EXERCISE -> Please copy out the entries below exactly, beginning with the line that contains "destruct (tunnel1_other k" and ending with the line that contains "index (domain_index arg) d", and include nothing outside that span.

*** Opening of SOURCE DATA ***

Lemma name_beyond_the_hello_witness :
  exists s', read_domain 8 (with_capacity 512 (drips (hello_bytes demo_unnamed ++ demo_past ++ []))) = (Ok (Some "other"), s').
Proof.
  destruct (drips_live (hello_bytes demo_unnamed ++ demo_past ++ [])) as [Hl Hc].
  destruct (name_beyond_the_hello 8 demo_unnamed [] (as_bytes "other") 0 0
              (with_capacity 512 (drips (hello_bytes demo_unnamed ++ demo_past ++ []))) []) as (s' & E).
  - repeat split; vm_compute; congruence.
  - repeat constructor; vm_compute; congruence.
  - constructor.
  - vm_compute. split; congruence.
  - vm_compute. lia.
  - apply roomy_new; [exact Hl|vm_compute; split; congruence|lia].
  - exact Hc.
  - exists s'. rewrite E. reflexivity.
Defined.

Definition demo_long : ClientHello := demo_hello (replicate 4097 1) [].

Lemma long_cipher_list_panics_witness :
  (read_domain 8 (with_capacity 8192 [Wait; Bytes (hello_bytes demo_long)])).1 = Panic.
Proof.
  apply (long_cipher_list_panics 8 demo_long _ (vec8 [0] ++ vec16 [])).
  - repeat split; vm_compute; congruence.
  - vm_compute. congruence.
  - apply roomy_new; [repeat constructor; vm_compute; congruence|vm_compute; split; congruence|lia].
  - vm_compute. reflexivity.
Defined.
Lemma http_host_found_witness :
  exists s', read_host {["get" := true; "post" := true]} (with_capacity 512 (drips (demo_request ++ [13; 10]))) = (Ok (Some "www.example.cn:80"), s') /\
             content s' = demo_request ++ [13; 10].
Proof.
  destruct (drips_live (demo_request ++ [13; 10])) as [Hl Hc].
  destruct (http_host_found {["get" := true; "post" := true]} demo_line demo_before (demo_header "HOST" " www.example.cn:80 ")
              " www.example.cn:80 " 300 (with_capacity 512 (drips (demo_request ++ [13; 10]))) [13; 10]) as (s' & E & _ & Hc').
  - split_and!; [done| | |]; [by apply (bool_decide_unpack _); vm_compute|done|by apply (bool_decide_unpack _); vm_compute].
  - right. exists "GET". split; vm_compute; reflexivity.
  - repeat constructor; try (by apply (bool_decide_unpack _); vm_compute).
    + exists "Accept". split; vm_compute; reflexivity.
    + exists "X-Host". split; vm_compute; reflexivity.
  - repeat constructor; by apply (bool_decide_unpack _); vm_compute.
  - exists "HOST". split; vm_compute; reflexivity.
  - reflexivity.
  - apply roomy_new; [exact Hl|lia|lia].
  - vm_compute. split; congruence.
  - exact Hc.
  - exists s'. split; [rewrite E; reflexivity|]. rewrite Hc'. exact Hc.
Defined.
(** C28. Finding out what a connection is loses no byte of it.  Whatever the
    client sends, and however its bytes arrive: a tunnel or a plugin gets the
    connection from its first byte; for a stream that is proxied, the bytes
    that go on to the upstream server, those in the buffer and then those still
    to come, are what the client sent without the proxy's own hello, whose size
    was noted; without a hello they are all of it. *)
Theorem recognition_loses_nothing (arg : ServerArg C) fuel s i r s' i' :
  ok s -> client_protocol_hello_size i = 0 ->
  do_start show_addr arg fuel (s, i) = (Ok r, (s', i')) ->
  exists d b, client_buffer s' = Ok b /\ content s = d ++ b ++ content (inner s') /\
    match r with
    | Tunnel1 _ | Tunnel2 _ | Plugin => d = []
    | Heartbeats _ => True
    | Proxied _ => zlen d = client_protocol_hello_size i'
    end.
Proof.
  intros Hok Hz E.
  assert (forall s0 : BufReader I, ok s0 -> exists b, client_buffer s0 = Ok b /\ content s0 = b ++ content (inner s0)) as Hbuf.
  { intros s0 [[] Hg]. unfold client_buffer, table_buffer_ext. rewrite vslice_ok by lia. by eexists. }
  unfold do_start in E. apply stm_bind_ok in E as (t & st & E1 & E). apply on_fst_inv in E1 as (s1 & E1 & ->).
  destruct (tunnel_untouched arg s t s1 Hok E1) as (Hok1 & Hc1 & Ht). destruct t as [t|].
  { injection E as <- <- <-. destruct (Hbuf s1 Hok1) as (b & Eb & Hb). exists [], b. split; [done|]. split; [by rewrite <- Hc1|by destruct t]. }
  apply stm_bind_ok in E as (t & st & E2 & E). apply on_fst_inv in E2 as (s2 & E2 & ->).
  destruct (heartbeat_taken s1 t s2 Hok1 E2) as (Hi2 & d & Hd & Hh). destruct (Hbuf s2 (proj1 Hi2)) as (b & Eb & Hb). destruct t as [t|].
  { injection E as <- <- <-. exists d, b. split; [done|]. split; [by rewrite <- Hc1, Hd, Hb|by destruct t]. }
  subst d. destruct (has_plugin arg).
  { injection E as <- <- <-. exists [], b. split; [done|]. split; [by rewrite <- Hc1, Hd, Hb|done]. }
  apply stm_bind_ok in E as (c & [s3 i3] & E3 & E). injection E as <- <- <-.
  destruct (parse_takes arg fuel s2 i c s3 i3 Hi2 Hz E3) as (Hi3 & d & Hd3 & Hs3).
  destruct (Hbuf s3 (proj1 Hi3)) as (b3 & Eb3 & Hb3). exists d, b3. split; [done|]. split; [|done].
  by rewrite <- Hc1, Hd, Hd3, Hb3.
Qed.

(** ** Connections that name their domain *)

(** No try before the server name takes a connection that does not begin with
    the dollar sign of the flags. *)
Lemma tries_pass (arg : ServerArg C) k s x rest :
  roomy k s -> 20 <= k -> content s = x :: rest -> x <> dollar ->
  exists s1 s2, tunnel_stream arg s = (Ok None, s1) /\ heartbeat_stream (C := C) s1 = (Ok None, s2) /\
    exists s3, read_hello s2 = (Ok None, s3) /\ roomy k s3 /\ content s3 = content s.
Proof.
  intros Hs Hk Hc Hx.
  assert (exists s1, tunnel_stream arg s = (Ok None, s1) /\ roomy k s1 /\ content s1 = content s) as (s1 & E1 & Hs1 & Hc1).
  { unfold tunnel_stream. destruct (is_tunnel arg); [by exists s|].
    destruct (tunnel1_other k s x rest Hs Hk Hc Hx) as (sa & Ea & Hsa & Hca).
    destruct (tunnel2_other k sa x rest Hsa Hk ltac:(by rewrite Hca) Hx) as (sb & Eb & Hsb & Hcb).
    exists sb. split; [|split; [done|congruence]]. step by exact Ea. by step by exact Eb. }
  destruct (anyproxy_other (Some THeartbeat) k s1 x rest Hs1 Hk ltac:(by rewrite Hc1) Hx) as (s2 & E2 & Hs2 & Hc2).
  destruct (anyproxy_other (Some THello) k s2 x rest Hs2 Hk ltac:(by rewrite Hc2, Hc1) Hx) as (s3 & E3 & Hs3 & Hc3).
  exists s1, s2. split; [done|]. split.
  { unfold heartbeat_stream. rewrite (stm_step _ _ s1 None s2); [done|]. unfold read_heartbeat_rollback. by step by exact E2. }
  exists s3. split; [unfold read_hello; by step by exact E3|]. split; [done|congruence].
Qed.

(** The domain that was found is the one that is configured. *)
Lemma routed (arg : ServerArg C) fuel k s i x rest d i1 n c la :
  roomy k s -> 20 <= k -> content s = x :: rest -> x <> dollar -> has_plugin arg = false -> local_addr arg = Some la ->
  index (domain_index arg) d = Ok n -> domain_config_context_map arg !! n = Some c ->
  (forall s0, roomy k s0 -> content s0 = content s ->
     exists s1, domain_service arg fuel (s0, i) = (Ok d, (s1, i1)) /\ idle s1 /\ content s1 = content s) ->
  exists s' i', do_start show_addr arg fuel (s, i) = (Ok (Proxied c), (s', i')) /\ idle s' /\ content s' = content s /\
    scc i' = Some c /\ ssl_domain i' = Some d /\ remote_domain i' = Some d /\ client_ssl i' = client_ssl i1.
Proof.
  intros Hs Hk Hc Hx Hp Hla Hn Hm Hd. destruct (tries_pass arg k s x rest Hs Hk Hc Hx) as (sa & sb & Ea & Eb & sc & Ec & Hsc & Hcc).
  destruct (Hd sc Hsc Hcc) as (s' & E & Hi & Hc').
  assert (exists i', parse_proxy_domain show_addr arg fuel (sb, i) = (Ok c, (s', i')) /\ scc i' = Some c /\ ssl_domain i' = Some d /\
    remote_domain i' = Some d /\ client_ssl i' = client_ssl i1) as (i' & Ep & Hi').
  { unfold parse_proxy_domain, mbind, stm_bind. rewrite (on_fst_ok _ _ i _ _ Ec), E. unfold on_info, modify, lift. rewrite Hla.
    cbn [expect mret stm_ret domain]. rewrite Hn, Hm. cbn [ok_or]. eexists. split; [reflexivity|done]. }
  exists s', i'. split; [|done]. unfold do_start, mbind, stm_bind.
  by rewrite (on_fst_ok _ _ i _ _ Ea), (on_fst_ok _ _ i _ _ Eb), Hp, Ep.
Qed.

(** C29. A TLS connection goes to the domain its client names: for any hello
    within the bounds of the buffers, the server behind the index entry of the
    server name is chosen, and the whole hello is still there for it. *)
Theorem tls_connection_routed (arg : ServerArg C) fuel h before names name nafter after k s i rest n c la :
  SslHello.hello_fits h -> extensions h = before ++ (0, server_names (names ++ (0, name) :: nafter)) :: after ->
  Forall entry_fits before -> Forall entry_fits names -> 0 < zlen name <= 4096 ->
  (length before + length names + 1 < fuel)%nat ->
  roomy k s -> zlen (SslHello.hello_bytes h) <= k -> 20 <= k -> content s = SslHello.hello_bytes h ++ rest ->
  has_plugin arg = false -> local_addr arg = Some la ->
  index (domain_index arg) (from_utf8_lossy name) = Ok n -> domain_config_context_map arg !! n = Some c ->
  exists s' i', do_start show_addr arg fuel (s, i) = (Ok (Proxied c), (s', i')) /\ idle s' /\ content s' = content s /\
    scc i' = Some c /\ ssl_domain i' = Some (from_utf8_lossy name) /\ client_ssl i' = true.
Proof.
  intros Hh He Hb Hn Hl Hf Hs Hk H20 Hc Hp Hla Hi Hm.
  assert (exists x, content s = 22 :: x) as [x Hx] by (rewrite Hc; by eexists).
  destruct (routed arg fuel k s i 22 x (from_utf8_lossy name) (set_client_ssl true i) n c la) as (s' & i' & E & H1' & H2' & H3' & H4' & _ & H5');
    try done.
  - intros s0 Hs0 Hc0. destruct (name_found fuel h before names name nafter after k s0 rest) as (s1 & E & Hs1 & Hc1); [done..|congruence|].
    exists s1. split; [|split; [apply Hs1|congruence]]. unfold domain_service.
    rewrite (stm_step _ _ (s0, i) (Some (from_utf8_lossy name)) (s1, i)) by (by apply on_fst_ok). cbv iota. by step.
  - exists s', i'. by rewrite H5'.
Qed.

*** Close of SOURCE DATA ***

SOLUTION FOR THIS EXERCISE ->
    destruct (tunnel1_other k s x rest Hs Hk Hc Hx) as (sa & Ea & Hsa & Hca).
    destruct (tunnel2_other k sa x rest Hsa Hk ltac:(by rewrite Hca) Hx) as (sb & Eb & Hsb & Hcb).
    exists sb. split; [|split; [done|congruence]]. step by exact Ea. by step by exact Eb. }
  destruct (anyproxy_other (Some THeartbeat) k s1 x rest Hs1 Hk ltac:(by rewrite Hc1) Hx) as (s2 & E2 & Hs2 & Hc2).
  destruct (anyproxy_other (Some THello) k s2 x rest Hs2 Hk ltac:(by rewrite Hc2, Hc1) Hx) as (s3 & E3 & Hs3 & Hc3).
  exists s1, s2. split; [done|]. split.
  { unfold heartbeat_stream. rewrite (stm_step _ _ s1 None s2); [done|]. unfold read_heartbeat_rollback. by step by exact E2. }
  exists s3. split; [unfold read_hello; by step by exact E3|]. split; [done|congruence].
Qed.

(** The domain that was found is the one that is configured. *)
Lemma routed (arg : ServerArg C) fuel k s i x rest d i1 n c la :
  roomy k s -> 20 <= k -> content s = x :: rest -> x <> dollar -> has_plugin arg = false -> local_addr arg = Some la ->
  index (domain_index arg) d = Ok n -> domain_config_context_map arg !! n = Some c ->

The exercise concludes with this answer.